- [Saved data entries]
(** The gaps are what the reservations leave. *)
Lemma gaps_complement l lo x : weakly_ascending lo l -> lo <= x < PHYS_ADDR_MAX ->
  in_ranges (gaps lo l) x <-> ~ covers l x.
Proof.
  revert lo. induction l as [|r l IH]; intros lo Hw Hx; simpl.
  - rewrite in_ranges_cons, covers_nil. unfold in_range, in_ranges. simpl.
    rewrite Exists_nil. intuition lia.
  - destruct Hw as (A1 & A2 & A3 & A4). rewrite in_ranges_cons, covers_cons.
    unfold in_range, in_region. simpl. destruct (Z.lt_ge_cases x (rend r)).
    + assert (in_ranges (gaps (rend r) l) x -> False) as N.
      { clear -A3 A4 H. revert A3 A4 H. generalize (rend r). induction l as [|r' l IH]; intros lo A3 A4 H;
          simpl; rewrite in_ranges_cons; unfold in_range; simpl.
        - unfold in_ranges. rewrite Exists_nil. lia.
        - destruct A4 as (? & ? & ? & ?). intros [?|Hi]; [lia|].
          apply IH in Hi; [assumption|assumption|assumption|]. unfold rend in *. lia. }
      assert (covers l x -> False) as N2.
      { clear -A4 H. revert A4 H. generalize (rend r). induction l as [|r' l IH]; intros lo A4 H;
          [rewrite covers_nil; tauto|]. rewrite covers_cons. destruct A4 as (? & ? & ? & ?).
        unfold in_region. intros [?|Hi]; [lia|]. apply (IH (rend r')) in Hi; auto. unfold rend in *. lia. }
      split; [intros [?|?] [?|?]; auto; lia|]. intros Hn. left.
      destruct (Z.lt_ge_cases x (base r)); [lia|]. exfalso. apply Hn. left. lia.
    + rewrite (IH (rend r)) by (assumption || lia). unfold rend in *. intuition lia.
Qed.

==

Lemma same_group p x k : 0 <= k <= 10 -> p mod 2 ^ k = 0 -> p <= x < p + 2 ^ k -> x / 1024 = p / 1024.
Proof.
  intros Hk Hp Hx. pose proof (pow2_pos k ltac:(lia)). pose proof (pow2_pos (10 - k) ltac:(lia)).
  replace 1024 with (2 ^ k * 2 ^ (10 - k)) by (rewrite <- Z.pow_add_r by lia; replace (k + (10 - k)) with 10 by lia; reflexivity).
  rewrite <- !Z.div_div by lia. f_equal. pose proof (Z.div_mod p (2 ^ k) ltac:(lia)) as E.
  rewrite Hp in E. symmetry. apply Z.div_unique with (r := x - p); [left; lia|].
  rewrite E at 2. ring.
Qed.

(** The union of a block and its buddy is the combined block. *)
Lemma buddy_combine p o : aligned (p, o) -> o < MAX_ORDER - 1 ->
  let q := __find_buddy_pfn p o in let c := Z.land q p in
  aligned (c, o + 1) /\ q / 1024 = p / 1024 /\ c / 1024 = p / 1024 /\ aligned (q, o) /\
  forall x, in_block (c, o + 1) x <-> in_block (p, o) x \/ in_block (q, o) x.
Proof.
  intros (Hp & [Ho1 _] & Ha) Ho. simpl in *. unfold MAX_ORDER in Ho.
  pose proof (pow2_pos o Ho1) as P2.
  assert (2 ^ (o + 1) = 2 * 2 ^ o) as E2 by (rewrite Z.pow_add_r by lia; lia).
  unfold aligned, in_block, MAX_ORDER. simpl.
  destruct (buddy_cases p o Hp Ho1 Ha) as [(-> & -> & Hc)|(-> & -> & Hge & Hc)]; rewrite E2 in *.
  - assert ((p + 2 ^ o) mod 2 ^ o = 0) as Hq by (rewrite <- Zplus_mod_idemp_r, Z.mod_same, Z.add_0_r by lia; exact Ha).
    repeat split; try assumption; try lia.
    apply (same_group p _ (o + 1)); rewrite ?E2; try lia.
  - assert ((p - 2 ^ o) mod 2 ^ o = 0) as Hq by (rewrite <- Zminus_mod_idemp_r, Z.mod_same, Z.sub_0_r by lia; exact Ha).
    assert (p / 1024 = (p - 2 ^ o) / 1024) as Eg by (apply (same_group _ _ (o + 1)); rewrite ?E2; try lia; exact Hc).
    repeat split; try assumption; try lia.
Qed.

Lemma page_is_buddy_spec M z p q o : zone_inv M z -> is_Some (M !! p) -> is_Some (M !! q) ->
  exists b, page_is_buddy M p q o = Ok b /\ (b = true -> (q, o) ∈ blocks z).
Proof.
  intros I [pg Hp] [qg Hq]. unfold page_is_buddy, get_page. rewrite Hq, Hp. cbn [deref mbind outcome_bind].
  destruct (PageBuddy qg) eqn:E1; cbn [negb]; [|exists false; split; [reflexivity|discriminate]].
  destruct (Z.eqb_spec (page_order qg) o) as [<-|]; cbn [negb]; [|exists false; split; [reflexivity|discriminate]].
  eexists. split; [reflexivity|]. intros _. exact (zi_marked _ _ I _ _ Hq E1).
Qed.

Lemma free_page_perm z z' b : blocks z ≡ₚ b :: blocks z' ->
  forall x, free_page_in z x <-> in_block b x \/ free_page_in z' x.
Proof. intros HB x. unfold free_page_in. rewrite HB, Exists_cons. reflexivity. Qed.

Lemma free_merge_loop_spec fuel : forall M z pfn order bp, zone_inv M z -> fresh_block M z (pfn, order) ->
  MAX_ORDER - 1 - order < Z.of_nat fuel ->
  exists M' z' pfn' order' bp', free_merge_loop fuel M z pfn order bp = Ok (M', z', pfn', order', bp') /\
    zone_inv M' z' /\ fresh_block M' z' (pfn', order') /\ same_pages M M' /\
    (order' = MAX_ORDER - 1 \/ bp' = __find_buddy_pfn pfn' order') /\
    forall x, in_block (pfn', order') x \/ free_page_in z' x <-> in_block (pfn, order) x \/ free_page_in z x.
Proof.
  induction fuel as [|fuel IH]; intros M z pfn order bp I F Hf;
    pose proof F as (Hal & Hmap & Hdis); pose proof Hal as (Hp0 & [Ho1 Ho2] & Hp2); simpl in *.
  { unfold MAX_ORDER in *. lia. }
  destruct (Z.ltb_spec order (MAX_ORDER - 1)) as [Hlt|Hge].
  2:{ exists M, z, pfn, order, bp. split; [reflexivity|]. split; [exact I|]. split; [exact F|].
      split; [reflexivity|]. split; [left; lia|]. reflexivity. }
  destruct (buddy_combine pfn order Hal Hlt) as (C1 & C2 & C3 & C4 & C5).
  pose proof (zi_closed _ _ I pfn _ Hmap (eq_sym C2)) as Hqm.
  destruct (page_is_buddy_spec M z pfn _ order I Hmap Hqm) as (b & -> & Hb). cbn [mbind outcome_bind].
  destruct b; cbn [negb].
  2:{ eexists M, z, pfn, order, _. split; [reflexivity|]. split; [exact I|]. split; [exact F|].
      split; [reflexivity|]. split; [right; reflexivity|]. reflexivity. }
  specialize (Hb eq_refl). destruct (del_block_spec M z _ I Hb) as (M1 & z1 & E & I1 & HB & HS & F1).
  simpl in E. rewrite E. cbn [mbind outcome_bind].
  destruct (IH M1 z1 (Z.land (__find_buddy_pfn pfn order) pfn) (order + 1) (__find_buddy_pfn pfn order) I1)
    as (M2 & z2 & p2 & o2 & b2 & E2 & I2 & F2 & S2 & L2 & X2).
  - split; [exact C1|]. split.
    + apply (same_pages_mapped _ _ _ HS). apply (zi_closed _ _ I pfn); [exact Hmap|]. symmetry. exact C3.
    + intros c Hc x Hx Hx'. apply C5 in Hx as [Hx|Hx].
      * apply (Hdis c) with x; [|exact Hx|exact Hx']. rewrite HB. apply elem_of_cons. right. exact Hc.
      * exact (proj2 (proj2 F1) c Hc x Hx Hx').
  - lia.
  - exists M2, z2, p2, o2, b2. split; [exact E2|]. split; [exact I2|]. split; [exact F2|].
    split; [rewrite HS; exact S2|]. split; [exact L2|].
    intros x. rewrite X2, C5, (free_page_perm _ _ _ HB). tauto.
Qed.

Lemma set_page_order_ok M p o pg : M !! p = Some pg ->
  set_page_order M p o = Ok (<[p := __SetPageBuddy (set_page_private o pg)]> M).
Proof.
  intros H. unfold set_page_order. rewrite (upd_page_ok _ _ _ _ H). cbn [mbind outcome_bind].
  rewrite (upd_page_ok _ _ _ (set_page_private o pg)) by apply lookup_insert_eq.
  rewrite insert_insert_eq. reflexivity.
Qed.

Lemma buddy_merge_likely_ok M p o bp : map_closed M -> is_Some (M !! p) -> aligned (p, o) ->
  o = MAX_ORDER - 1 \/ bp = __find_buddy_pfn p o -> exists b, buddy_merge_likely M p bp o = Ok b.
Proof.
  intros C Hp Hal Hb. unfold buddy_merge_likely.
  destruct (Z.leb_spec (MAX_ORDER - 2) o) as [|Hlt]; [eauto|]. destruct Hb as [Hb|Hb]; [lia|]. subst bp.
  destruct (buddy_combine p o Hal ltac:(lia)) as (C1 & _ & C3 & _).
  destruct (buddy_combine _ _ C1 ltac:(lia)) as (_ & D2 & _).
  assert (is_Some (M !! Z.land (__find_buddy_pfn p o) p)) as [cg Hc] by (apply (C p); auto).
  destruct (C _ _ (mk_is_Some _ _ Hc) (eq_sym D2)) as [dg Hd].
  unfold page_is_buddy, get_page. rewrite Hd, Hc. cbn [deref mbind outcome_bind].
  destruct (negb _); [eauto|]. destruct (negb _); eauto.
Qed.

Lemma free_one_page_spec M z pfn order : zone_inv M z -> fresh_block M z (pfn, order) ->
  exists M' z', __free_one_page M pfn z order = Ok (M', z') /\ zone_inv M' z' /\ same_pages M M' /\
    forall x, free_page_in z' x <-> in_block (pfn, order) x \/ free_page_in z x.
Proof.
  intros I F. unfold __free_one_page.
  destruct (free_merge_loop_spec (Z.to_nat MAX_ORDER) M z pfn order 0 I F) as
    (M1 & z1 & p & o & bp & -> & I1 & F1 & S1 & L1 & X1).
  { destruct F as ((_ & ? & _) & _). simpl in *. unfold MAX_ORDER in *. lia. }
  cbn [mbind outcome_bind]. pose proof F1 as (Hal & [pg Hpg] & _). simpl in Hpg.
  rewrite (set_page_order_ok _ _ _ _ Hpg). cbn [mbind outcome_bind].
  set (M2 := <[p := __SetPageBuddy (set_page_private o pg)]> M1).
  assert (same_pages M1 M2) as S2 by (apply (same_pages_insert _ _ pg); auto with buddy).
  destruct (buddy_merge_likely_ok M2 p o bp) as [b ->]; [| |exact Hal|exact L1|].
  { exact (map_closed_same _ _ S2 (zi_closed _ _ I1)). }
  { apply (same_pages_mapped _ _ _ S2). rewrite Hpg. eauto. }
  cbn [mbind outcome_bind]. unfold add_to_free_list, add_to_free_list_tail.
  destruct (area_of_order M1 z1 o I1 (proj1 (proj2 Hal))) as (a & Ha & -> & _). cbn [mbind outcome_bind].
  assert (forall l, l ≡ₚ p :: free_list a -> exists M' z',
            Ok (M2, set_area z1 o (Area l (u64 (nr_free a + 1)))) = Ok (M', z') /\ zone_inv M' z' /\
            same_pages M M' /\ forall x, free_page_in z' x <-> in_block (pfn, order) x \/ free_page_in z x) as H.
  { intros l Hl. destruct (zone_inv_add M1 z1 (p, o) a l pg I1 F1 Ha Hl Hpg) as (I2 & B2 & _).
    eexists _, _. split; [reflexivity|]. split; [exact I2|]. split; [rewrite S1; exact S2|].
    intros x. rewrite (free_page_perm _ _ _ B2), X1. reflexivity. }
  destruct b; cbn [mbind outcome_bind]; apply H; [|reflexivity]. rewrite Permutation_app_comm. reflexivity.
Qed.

...

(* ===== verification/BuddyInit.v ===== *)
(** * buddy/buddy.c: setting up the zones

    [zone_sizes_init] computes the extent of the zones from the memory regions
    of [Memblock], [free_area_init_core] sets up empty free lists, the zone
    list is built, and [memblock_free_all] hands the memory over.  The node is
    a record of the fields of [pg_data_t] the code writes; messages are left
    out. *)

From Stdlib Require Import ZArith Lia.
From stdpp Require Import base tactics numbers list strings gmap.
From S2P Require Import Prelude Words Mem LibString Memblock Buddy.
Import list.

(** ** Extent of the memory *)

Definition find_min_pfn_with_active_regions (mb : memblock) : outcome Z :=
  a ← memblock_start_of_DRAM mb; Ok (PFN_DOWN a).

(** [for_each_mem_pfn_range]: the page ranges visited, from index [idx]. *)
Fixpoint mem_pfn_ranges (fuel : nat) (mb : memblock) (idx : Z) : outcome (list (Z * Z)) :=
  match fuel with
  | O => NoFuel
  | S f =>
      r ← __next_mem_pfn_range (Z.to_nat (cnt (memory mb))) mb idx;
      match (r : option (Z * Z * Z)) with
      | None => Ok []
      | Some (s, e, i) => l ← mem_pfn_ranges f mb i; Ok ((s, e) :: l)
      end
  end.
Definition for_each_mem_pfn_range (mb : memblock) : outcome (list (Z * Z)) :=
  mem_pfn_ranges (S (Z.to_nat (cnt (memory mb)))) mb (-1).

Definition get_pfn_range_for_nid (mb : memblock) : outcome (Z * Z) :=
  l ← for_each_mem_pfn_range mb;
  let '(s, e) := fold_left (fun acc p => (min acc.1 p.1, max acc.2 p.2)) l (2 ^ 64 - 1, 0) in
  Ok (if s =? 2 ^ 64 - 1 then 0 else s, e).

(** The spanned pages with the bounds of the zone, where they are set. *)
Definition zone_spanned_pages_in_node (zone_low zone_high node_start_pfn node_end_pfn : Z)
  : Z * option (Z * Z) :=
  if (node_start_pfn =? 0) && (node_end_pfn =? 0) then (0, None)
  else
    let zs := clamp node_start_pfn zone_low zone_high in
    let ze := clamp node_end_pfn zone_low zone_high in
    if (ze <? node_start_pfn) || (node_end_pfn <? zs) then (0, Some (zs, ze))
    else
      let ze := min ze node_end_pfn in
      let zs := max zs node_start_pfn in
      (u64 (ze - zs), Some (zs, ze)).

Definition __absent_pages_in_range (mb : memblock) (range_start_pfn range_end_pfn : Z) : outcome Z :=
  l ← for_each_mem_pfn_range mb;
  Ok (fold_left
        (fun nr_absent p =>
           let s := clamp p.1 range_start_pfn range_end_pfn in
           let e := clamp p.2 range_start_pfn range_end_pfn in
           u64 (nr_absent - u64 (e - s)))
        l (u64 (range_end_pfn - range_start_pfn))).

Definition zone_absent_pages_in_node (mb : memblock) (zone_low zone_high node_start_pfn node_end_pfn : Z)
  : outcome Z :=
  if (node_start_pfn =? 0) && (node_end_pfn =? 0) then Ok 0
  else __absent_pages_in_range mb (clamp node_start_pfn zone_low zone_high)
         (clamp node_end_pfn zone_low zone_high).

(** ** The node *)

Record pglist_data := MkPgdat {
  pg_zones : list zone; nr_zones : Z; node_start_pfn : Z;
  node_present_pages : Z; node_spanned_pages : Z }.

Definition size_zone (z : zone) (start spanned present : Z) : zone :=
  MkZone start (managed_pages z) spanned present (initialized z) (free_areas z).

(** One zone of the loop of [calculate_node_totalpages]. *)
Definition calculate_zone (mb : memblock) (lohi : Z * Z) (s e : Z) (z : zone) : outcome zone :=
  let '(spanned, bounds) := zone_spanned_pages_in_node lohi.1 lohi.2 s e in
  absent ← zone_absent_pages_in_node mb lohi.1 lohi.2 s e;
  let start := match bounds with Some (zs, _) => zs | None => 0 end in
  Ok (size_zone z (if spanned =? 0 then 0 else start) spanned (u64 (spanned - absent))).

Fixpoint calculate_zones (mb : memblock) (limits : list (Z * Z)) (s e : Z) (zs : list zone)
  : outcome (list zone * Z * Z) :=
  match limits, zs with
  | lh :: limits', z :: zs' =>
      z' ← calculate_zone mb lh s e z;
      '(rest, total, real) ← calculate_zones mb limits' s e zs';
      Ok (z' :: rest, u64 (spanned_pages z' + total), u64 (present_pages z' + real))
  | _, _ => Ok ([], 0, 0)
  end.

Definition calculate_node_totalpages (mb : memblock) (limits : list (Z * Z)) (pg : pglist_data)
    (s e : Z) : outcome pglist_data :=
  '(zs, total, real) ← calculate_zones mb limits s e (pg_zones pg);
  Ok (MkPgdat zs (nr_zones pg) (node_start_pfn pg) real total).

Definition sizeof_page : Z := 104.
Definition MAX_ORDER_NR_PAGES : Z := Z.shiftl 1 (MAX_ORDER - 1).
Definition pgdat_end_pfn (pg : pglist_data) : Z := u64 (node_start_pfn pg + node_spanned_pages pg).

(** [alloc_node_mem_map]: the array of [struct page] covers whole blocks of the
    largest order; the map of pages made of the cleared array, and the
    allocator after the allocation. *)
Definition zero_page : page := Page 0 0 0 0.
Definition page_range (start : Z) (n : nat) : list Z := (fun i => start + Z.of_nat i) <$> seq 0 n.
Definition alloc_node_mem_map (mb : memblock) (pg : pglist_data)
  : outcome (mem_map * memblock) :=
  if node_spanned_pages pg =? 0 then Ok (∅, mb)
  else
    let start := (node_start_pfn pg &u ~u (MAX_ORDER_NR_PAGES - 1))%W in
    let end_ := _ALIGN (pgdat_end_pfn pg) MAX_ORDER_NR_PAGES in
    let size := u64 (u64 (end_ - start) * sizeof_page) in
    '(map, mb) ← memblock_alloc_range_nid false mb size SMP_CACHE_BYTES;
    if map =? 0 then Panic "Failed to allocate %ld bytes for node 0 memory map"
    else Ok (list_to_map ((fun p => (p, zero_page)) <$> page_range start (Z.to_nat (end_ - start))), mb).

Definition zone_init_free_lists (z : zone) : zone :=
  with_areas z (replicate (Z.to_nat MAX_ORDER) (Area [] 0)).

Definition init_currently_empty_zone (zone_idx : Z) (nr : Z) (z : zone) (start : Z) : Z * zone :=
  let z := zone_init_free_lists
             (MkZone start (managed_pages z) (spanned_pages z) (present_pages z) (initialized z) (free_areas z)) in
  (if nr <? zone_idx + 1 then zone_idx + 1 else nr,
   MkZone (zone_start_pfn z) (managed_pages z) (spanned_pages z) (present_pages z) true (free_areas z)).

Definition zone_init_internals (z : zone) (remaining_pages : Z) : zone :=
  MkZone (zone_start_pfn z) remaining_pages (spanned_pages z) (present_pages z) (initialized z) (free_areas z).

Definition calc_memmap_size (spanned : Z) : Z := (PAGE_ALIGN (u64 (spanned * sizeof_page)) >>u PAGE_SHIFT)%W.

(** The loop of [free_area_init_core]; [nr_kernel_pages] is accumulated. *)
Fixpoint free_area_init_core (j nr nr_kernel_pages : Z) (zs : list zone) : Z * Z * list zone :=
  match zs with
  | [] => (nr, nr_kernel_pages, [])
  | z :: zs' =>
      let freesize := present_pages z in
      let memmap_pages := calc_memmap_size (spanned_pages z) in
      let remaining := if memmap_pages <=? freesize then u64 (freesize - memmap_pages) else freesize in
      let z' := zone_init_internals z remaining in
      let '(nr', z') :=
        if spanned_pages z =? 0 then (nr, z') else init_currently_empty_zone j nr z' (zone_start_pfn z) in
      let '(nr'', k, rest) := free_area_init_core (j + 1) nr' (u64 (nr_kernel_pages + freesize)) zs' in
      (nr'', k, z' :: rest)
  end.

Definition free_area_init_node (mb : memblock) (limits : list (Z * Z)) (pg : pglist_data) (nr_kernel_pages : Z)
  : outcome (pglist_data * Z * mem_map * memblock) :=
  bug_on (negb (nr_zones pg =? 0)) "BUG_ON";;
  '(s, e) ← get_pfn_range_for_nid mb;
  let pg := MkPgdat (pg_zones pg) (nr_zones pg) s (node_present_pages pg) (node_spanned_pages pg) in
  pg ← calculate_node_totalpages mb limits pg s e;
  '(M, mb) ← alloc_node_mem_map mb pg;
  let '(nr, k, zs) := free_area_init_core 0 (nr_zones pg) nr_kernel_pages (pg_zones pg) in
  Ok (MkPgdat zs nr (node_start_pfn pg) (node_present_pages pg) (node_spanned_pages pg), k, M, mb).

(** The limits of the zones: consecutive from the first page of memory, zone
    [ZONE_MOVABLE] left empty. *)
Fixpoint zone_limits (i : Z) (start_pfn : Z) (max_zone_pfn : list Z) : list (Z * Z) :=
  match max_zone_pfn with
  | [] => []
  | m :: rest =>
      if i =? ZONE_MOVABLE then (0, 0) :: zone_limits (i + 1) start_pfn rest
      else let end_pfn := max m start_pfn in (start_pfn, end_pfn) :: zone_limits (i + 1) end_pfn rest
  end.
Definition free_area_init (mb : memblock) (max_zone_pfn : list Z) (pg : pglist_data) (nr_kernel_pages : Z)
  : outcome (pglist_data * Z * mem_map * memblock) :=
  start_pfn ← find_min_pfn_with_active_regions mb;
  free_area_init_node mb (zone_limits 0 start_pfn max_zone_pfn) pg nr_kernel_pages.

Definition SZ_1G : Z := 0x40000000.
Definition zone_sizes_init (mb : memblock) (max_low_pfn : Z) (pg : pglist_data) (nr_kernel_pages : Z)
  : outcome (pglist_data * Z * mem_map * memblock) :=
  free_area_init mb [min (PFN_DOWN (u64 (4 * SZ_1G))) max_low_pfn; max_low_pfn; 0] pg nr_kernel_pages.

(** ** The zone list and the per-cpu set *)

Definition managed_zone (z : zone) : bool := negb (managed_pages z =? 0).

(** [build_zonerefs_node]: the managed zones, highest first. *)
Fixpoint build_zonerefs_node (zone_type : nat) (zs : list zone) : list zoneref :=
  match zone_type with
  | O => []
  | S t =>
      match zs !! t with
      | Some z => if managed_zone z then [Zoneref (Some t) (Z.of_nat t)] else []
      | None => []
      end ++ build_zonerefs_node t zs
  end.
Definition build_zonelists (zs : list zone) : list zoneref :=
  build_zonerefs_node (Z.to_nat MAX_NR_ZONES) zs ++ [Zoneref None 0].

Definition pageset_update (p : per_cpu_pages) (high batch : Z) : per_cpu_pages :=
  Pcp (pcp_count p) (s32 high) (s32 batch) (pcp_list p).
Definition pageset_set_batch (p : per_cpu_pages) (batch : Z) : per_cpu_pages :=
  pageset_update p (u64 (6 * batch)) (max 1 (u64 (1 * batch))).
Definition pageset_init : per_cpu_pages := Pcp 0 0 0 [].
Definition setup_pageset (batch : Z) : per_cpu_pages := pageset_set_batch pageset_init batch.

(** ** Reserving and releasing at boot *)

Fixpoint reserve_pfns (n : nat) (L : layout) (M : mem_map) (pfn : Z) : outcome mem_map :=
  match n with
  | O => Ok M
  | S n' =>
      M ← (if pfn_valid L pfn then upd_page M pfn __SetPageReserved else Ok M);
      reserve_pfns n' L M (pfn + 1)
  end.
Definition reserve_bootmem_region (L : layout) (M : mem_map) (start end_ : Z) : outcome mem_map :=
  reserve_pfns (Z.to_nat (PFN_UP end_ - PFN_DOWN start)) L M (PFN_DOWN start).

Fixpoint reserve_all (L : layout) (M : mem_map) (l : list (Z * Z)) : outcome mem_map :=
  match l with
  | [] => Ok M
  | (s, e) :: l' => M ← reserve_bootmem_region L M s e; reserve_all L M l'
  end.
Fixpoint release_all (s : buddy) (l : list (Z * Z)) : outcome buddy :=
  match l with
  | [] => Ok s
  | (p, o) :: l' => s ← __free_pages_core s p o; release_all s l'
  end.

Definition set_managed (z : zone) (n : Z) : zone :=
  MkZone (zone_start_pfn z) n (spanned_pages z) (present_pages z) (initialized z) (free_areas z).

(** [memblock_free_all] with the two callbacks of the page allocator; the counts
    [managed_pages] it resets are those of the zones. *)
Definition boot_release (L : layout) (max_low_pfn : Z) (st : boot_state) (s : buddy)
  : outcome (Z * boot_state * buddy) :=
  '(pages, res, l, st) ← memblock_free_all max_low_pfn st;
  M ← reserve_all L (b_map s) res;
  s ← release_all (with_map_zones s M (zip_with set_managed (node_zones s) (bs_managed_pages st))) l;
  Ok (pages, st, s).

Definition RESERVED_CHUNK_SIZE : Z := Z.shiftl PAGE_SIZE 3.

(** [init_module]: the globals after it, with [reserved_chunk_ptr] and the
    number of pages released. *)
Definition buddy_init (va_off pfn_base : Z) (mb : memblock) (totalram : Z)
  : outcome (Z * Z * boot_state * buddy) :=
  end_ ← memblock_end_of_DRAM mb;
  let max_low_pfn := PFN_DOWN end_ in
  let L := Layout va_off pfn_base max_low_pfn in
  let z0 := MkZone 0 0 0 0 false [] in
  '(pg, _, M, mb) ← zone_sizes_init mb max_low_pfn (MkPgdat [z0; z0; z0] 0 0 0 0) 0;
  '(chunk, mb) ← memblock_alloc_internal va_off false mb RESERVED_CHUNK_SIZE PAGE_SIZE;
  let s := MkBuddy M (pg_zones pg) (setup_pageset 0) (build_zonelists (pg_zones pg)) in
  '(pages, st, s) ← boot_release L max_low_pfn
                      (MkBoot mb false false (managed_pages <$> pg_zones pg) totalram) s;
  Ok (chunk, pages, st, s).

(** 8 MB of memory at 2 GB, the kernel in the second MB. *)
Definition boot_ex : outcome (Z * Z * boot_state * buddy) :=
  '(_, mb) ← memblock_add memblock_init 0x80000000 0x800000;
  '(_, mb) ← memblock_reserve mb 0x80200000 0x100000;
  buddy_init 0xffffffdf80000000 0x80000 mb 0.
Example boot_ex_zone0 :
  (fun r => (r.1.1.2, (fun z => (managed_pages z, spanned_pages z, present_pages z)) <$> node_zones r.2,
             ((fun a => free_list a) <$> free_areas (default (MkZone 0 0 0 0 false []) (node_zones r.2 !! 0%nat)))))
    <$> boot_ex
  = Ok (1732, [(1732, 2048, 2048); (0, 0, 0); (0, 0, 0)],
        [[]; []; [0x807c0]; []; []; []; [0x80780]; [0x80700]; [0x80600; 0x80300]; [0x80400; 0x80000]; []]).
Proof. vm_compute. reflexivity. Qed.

- [What needs to be done] The required output is every line above from the one with "From S2P Require" down to the one with "mem_pfn_ranges (S (Z.to_nat", restated word for word, ends included.

- [Answer box]
From S2P Require Import Prelude Words Mem LibString Memblock Buddy.
Import list.

(** ** Extent of the memory *)

Definition find_min_pfn_with_active_regions (mb : memblock) : outcome Z :=
  a ← memblock_start_of_DRAM mb; Ok (PFN_DOWN a).

(** [for_each_mem_pfn_range]: the page ranges visited, from index [idx]. *)
Fixpoint mem_pfn_ranges (fuel : nat) (mb : memblock) (idx : Z) : outcome (list (Z * Z)) :=
  match fuel with
  | O => NoFuel
  | S f =>
      r ← __next_mem_pfn_range (Z.to_nat (cnt (memory mb))) mb idx;
      match (r : option (Z * Z * Z)) with
      | None => Ok []
      | Some (s, e, i) => l ← mem_pfn_ranges f mb i; Ok ((s, e) :: l)
      end
  end.
Definition for_each_mem_pfn_range (mb : memblock) : outcome (list (Z * Z)) :=
  mem_pfn_ranges (S (Z.to_nat (cnt (memory mb)))) mb (-1).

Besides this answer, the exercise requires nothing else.